Our study had some limitations. First, because of its retrospective nature, the patients were not randomized to the MP-TSCP and SC-TSCP groups, which may have led to selection bias. The techniques were selected according to their availability at each center, and no specific variable predisposing a surgeon to choose one treatment over another was identified. Second, our study had a small sample size, which may have limited the power of the statistical analysis. The reason for the small sample was that childhood glaucoma (CG) is rare.
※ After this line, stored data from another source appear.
Record TM_STATE := mkTM {
  tm_pcr : KPCR;
  g_TimerListLock : Z;
  KTimers : gmap Z KTIMER;
  Dpcs : gmap Z KDPC;
  g_TimerListHead : list Z;
  firedList : list Z;
  KeTickCount : Z;
  dpc_calls : list (Z * Z * Z * Z * Z)  (* routine, DPC, context and the two arguments *)
}.

Definition set_tm_pcr (k : KPCR) (s : TM_STATE) : TM_STATE :=
  mkTM k (g_TimerListLock s) (KTimers s) (Dpcs s) (g_TimerListHead s) (firedList s) (KeTickCount s) (dpc_calls s).
Definition set_g_TimerListLock (v : Z) (s : TM_STATE) : TM_STATE :=
  mkTM (tm_pcr s) v (KTimers s) (Dpcs s) (g_TimerListHead s) (firedList s) (KeTickCount s) (dpc_calls s).
(** The timers and both lists. *)
Definition set_timers (m : gmap Z KTIMER) (act fired : list Z) (s : TM_STATE) : TM_STATE :=
  mkTM (tm_pcr s) (g_TimerListLock s) m (Dpcs s) act fired (KeTickCount s) (dpc_calls s).
Definition set_Dpcs (m : gmap Z KDPC) (s : TM_STATE) : TM_STATE :=
  mkTM (tm_pcr s) (g_TimerListLock s) (KTimers s) m (g_TimerListHead s) (firedList s) (KeTickCount s) (dpc_calls s).
Definition set_dpc_calls (l : list (Z * Z * Z * Z * Z)) (s : TM_STATE) : TM_STATE :=
  mkTM (tm_pcr s) (g_TimerListLock s) (KTimers s) (Dpcs s) (g_TimerListHead s) (firedList s) (KeTickCount s) l.

#[global] Instance TM_HasPcr : HasPcr TM_STATE.
Proof. refine {| pcr := tm_pcr; set_pcr := set_tm_pcr |}; [done..|by intros []]. Defined.

Definition TimerListLock : SpinLock TM_STATE.
Proof.
  refine (mkSpinLock g_TimerListLock set_g_TimerListLock _ _ _ _ _ _); [done..|by intros []|done].
Defined.

(** [!IsListEmpty(&Timer->TimerListEntry)]: the timer is on a list. *)
Definition on_list (s : TM_STATE) (t : Z) : bool :=
  bool_decide (t ∈ g_TimerListHead s) || bool_decide (t ∈ firedList s).

(** RemoveEntryList and InitializeListHead of the timer's entry. *)
Definition unlink (t : Z) (s : TM_STATE) : TM_STATE :=
  set_timers (KTimers s) (filter (λ x, x ≠ t) (g_TimerListHead s)) (filter (λ x, x ≠ t) (firedList s)) s.

Definition get_timer (t : Z) : M TM_STATE KTIMER := mderef (λ s, KTimers s !! t).
Definition put_timer (t : Z) (x : KTIMER) : M TM_STATE unit :=
  mmod (λ s, set_timers (<[t := x]> (KTimers s)) (g_TimerListHead s) (firedList s) s).

(** Zeroing a timer that is on a list would leave the list dangling. *)
Definition KeInitializeTimer (Timer : Z) : M TM_STATE unit :=
  if Timer =? 0 then mret tt
  else
    linked ← mgets (λ s, on_list s Timer);
    if linked : bool then mundef else put_timer Timer (mkTimer 0 0 0 0 false false).
Definition KeInitializeTimerEx (Timer Type_ : Z) : M TM_STATE unit := KeInitializeTimer Timer.
Definition KeInitializeDpc (D Routine Context : Z) : M TM_STATE unit :=
  if D =? 0 then mret tt else mmod (λ s, set_Dpcs (<[D := mkDpc Routine Context 0 0]> (Dpcs s)) s).

Definition FreeTimerSlot (Timer : Z) : M TM_STATE unit :=
  x ← get_timer Timer;
  put_timer Timer (mkTimer (DueTime x) (Period x) (Dpc x) (DpcContext x) false false).

(** 100ns units, negative relative, into a tick count; [/] truncates. *)
Definition DueTimeToTicks (tick due : Z) : Z :=
  if due <? 0 then
    let relTicks := Z.quot (s64 (- due)) 10000 in
    let relTicks := if relTicks <=? 0 then 1 else relTicks in
    u64 (tick + relTicks)
  else u64 (Z.quot due 10000).

Definition KeSetTimerEx (Timer Due Per D : Z) : M TM_STATE bool :=
  if Timer =? 0 then mret false
  else
    wasInserted ← mgets (λ s, on_list s Timer);
    irql ← KeAcquireSpinLock TimerListLock;
    mwhen wasInserted (mmod (unlink Timer));;
    x ← get_timer Timer;
    tick ← mgets KeTickCount;
    ctx ← (if D =? 0 then mret 0 else d ← mderef (λ s, Dpcs s !! D); mret (DeferredContext d));
    put_timer Timer (mkTimer (DueTimeToTicks tick Due) (u64 Per) D ctx (InUse x) false);;
    mmod (λ s, set_timers (KTimers s) (g_TimerListHead s ++ [Timer]) (firedList s) s);;
    KeReleaseSpinLock TimerListLock irql;;
    mret wasInserted.

Definition KeSetTimer (Timer Due D : Z) : M TM_STATE bool := KeSetTimerEx Timer Due 0 D.

Definition KeCancelTimer (Timer : Z) : M TM_STATE bool :=
  if Timer =? 0 then mret false
  else
    irql ← KeAcquireSpinLock TimerListLock;
    wasInserted ← mgets (λ s, on_list s Timer);
    mwhen wasInserted (mmod (unlink Timer));;
    x ← get_timer Timer;
    put_timer Timer (mkTimer (DueTime x) (Period x) (Dpc x) (DpcContext x) (InUse x) true);;
    KeReleaseSpinLock TimerListLock irql;;
    mret wasInserted.

(** ** The scan thread *)

Definition expired (tick : Z) (x : KTIMER) : bool := (DueTime x <=? tick) && negb (Cancelled x).

(** The walk of the active list; the next entry is read before the current one
    is moved, so the entries visited are those of the list at the start.
    Returns whether one was moved. *)
Fixpoint collect (l : list Z) : M TM_STATE bool :=
  match l with
  | [] => mret false
  | t :: l' =>
      x ← get_timer t;
      tick ← mgets KeTickCount;
      if expired tick x then
        mmod (unlink t);;
        mmod (λ s, set_timers (KTimers s) (g_TimerListHead s) (firedList s ++ [t]) s);;
        collect l';;
        mret true
      else collect l'
  end.

(** One turn of the firing loop, for the timer removed from the list's head. *)
Definition fire (t : Z) : M TM_STATE unit :=
  x ← get_timer t;
  d ← (if Dpc x =? 0 then mret None else d ← mderef (λ s, Dpcs s !! Dpc x); mret (Some d));
  match d with
  | Some d =>
      mwhen (truthy (DeferredRoutine d) && negb (Cancelled x))
        (mmod (λ s, set_dpc_calls (dpc_calls s ++
           [(DeferredRoutine d, Dpc x, DpcContext x, SystemArgument1 d, SystemArgument2 d)]) s))
  | None => mret tt
  end;;
  if (0 <? Period x) && negb (Cancelled x) then
    KeSetTimerEx t (s64 (- s64 (Period x) * 10000)) (s32 (Period x)) (Dpc x);; mret tt
  else FreeTimerSlot t.

Definition fire_all : M TM_STATE unit :=
  loop (λ _ : unit,
    l ← mgets firedList;
    match l with
    | [] => mret (inr tt)
    | t :: l' =>
        mmod (λ s, set_timers (KTimers s) (g_TimerListHead s) l' s);;
        fire t;;
        mret (inl tt)
    end) tt.

(** One pass of TimerScanThread, up to its decision to scan again or sleep. *)
Definition scan_pass : M TM_STATE bool :=
  mmod (λ s, set_timers (KTimers s) (g_TimerListHead s) [] s);;
  irql ← KeAcquireSpinLock TimerListLock;
  l ← mgets g_TimerListHead;
  fired ← collect l;
  KeReleaseSpinLock TimerListLock irql;;
  fire_all;;
  mret fired.

(** ** Invariant *)

Definition timer_ok (s : TM_STATE) (x : KTIMER) : Prop :=
  0 ≤ Period x < 2147483648 ∧ (Dpc x = 0 ∨ is_Some (Dpcs s !! Dpc x)).

Record tm_inv (s : TM_STATE) : Prop := {
  ti_pcr : can_lock (tm_pcr s);
  ti_lock : g_TimerListLock s = 0;
  ti_nodup : NoDup (g_TimerListHead s);
  ti_active t : t ∈ g_TimerListHead s → 0 < t < 18446744073709551615 ∧
                  ∃ x, KTimers s !! t = Some x ∧ timer_ok s x ∧ Cancelled x = false;
  ti_fired : firedList s = []
}.

Lemma framed_timers f : framed TimerListLock (λ s, set_timers (f (KTimers s)) (g_TimerListHead s) (firedList s) s).
Proof. by constructor. Qed.

(** Setting a timer that is on no list, or on the active list. *)
Definition ctx_of (s : TM_STATE) (D : Z) : Z :=
  if D =? 0 then 0 else match Dpcs s !! D with Some d => DeferredContext d | None => 0 end.
Definition armed (s : TM_STATE) (t due per D : Z) (x : KTIMER) : KTIMER :=
  mkTimer (DueTimeToTicks (KeTickCount s) due) (u64 per) D (ctx_of s D) (InUse x) false.

Lemma set_timer_run s t due per D x :
  can_lock (tm_pcr s) → g_TimerListLock s = 0 → t ≠ 0 → KTimers s !! t = Some x →
  (D = 0 ∨ is_Some (Dpcs s !! D)) →
  KeSetTimerEx t due per D s = Ok (on_list s t,
    set_timers (<[t := armed s t due per D x]> (KTimers s))
      (filter (λ a, a ≠ t) (g_TimerListHead s) ++ [t]) (filter (λ a, a ≠ t) (firedList s)) s).
Proof.
  intros Hc Hl Ht Hx HD. unfold KeSetTimerEx. replace (t =? 0) with false by lia.
  unfold mbind at 1, M_bind at 1. cbn [mgets]. rewrite acquire_bind by done.
  set (u := unlink t (locked TimerListLock s)).
  erewrite (bind_ok _ _ _ tt u).
  2: { unfold mwhen. destruct (on_list s t) eqn:E; [done|]. apply orb_false_iff in E as [E1 E2].
       apply bool_decide_eq_false_1 in E1, E2. unfold u, unlink.
       rewrite (filter_ne_id (g_TimerListHead _)), (filter_ne_id (firedList _)) by done. by destruct s. }
  unfold get_timer. erewrite deref_bind by exact Hx. unfold mbind at 1, M_bind at 1. cbn [mgets].
  erewrite (bind_ok _ _ _ (ctx_of s D) u).
  2: { unfold ctx_of. case_match; [done|]. destruct HD as [->|[d Hd]]; [done|].
       change (Dpcs s !! D = Some d) in Hd. rewrite Hd. by erewrite deref_bind by exact Hd. }
  erewrite bind_ok; [|reflexivity]. erewrite bind_ok; [|reflexivity].
  etrans; [apply (release_bind TimerListLock (λ s0, set_timers (<[t := armed s t due per D x]> (KTimers s0))
    (filter (λ a, a ≠ t) (g_TimerListHead s0) ++ [t]) (filter (λ a, a ≠ t) (firedList s0)) s0) s); done|done].
Qed.

Lemma cancel_timer_run s t x :
  can_lock (tm_pcr s) → g_TimerListLock s = 0 → t ≠ 0 → KTimers s !! t = Some x →
  KeCancelTimer t s = Ok (on_list s t,
    set_timers (<[t := mkTimer (DueTime x) (Period x) (Dpc x) (DpcContext x) (InUse x) true]> (KTimers s))
      (filter (λ a, a ≠ t) (g_TimerListHead s)) (filter (λ a, a ≠ t) (firedList s)) s).
Proof.
  intros Hc Hl Ht Hx. unfold KeCancelTimer. replace (t =? 0) with false by lia. rewrite acquire_bind by done.
  unfold mbind at 1, M_bind at 1. cbn [mgets].
  set (u := unlink t (locked TimerListLock s)).
  change (on_list (locked TimerListLock s) t) with (on_list s t).
  erewrite (bind_ok _ _ _ tt u).
  2: { unfold mwhen. destruct (on_list s t) eqn:E; [done|]. apply orb_false_iff in E as [E1 E2].
       apply bool_decide_eq_false_1 in E1, E2. unfold u, unlink.
       rewrite (filter_ne_id (g_TimerListHead _)), (filter_ne_id (firedList _)) by done. by destruct s. }
  unfold get_timer. erewrite deref_bind by exact Hx.
  erewrite bind_ok; [|reflexivity].
  etrans; [apply (release_bind TimerListLock (λ s0, set_timers
    (<[t := mkTimer (DueTime x) (Period x) (Dpc x) (DpcContext x) (InUse x) true]> (KTimers s0))
    (filter (λ a, a ≠ t) (g_TimerListHead s0)) (filter (λ a, a ≠ t) (firedList s0)) s0) s); done|done].
Qed.

(** ** One pass *)

(** What the timers say at the start of a pass. *)
Definition is_expired (s : TM_STATE) (t : Z) : bool :=
  match KTimers s !! t with Some x => expired (KeTickCount s) x | None => false end.
Definition is_periodic (s : TM_STATE) (t : Z) : bool :=
  match KTimers s !! t with Some x => 0 <? Period x | None => false end.

(** The deferred call a timer makes. *)
Definition call_of (s : TM_STATE) (t : Z) : list (Z * Z * Z * Z * Z) :=
  match KTimers s !! t with
  | Some x =>
      if Dpc x =? 0 then []
      else match Dpcs s !! Dpc x with
           | Some d => if truthy (DeferredRoutine d) && negb (Cancelled x)
                       then [(DeferredRoutine d, Dpc x, DpcContext x, SystemArgument1 d, SystemArgument2 d)]
                       else []
           | None => []
           end
  | None => []
  end.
In our glaucoma subpopulation, axial length was statistically significant higher in SC-TSCP group than in MP-TSCP, and that means cases in SC-TSCP group could be more advanced, what could also influence in success rate and in the increased number of severe complications. Further prospective clinical studies with larger samples are required to address the lack of data regarding the success rates, efficacy, and postoperative complications of these laser procedures in CG patients.
We conclude that both MP-TSCP and SC-TSCP were effective for treating CG but frequently required a repeat session. SC-TSCP was more effective than MP-TSCP in terms of achieving an IOP of 6–21 mmHg. There was a tendency toward more serious complications in the SC-TSCP than MP-TSCP group.
Footnotes
Author contributions
RCSS, HAM, HHAR, TSRN, MB, TAPF, and NVAL wrote the manuscript and reviewed the literature. All authors critically reviewed and approved the final manuscript. No conflicts of interest exist for any of the authors.
Declaration of conflicting interests
The authors declared no potential conflicts of interest with respect to the research, authorship, and/or publication of this article.
Ethics and consent to participate
This research was approved by our Institutional Review Board in 2021 (approval number: 48417221.6.0000.0068). A copy of the written consent form is available for review by the Editor-in-Chief of this journal.
Funding
The authors received no financial support for the research, authorship, and/or publication of this article.